There is no single method for combatting the rise in depression rates, but there are steps we can take to decrease the risk of new diagnoses and help treat current depression patients. Physical activity can help reduce the incidence of depression among children and adults. Recent studies show that getting as little as ten minutes of exercise per day can have a positive effect on mood and emotions.

Weiyun Chen, an associate professor of kinesiology at the University of Michigan conducted a review of several studies linking exercise to improved mood. “I think the indications are strong that exercise can contribute to happiness and, while anything helps, a bit more is probably better,” Chen noted. Her review of the studies indicated that people who exercise at least 30 minutes per day (meeting the CDC’s recommended daily activity rate) were 30 percent more likely to consider themselves happy than those who did not.

Reducing your risk of depression can have a significant impact on your economic health as well.

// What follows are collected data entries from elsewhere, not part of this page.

Lemma boot_metadata_pending_works d : MetadataWorks ->
  (boot_metadata_pending d).1 = is_pending (image_state d).
Proof.
  intros Hw. destruct (Hw d) as (Hopen & _). unfold boot_metadata_pending, current_app_pending_confirmation.
  destruct (boot_open d) as [[u|e] d1] eqn:E1; [|done]. apply boot_open_keeps in E1.
  destruct (Hw d1) as (_ & Hread & _). destruct (current_ota_state d1) as [[s|e] d2] eqn:E2; [|done].
  apply current_ota_state_spec in E2 as [_ V2]. cbn. by rewrite <- E1, <- (V2 s eq_refl).
Qed.

(** C33: the confirmation task. It leaves the state of the image as it found
    it unless the bootloader had the image as new or pending and some look at
    the health signal saw a published heartbeat 30 seconds after the warm-up
    or later; nothing pending, it goes from pending confirmation to inactive,
    and with a closed gate it stays at pending confirmation. It announces the
    confirmation only when it has marked the image as valid, and sets the
    state to inactive only then or with the image untouched. As long as no
    access to the boot metadata fails, a pending image with an open gate is
    marked and announced. *)
Theorem ota_confirm_spec (looks : list (option MqttHealth * Z)) (d : D)
    (Huptime : Forall (fun look => 0 <= look.2) looks) :
  let '(states, confirmed, d') := ota_confirm_task looks d in
  (image_state d' <> image_state d -> is_pending (image_state d) = true /\ gate_seen looks) /\
  (confirmed = true ->
     is_pending (image_state d) = true /\ gate_seen looks /\ image_state d' = Valid /\
     states = [PendingConfirmation; Inactive]) /\
  (is_pending (image_state d) = false -> states = [PendingConfirmation; Inactive]) /\
  (confirmed = false -> Inactive ∈ states -> image_state d' = image_state d) /\
  (MetadataWorks -> is_pending (image_state d) = true ->
     (gate_seen looks -> confirmed = true) /\ (~ gate_seen looks -> states = [PendingConfirmation])).
Proof.
  pose proof (health_gate_seen looks Huptime) as Hgate.
  pose proof (boot_metadata_pending_works d) as Hworks. unfold ota_confirm_task, mark_current_app_valid.
  destruct (boot_metadata_pending d) as [p d1] eqn:E1.
  apply boot_metadata_pending_spec in E1 as [K1 V1]. cbn in Hworks.
  assert (Inactive ∉ [PendingConfirmation]) as Hnot by (intros Hin%list_elem_of_singleton; done).
  destruct p; cbn [negb].
  2:{ split_and!; [done.. | intros Hw Hp; specialize (Hworks Hw); congruence]. }
  pose proof (V1 eq_refl) as Hp. destruct (health_gate looks); cbn [negb].
  2:{ assert (~ gate_seen looks) by (intros Hg; by apply Hgate in Hg).
      by split_and!; [| |congruence|..]. }
  assert (gate_seen looks) as Hseen by (by apply Hgate).
  destruct (boot_open d1) as [[u|e] d2] eqn:E2; cbn.
  2:{ split_and!; try done; [congruence|]. intros Hw _. destruct (Hw d1) as [Ho _]. by rewrite E2 in Ho. }
  destruct (set_current_valid d2) as [[[]|e] d3] eqn:E3.
  - apply set_current_valid_spec in E3. by split_and!.
  - split_and!; try done; [congruence|]. intros Hw _. destruct (Hw d2) as (_ & _ & Hs). by rewrite E3 in Hs.
Qed.
End ConfirmProperties.

(** ** A command that updates the device *)
Module Sample.
Export OtaFlash.Sample.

In their recent “Health of America” series, Blue Cross Blue Shield noted that they paid, on average, $10,673 per year for people diagnosed with “major depression.” That’s less than half of  the $4,283 paid for people without depression.

Some of the discrepancy in costs can be traced back to higher incidence of chronic conditions among patients with depression. According to the Blue Cross Blue Shield report, almost 30 percent of people diagnosed with depression suffer from four or more chronic conditions such as COPD or diabetes.

Lastly, depression can impact an individual’s overall quality of life and their longevity. Impaired cognitive and social abilities and prevent sufferers from achieving their full potential in the workplace, negatively impacting their earning potential. Decreased social abilities can also have a negative influence on the patient’s relationships with friends, family, and coworkers.

The effects of depression on a person’s overall longevity can be significant. Studies show that depression can increase mortality risk by increasing the patient’s risk of suicide, cardiovascular disease, and chronic health conditions.

With so much at stake, it’s time to make mental health a priority. We can begin by taking small steps to treat and prevent depression in our own communities. One of the easiest steps we can take is adding more physical activity into the daily routines of children and adults in our area. Simple changes like going for a walk after dinner, riding your bike to work, or signing up for a recreational sports team can have a major impact on your emotional health. While physical activity is not a cure-all for mental health conditions, it can be an effective way to counteract the rising rates of depression in our country.

Civic Park can help expand opportunities for people in our community to reap the mental, emotional, physical, and social benefits of being active. Programs at Civic Park will help dispel the idea that exercise is boring by providing fun, creative options for people of all ages to be more active and harness the mood-boosting power of physical activity!

Further Reading:

Blue Cross Blue Shield – “Major Depression: The Impact on Overall Health”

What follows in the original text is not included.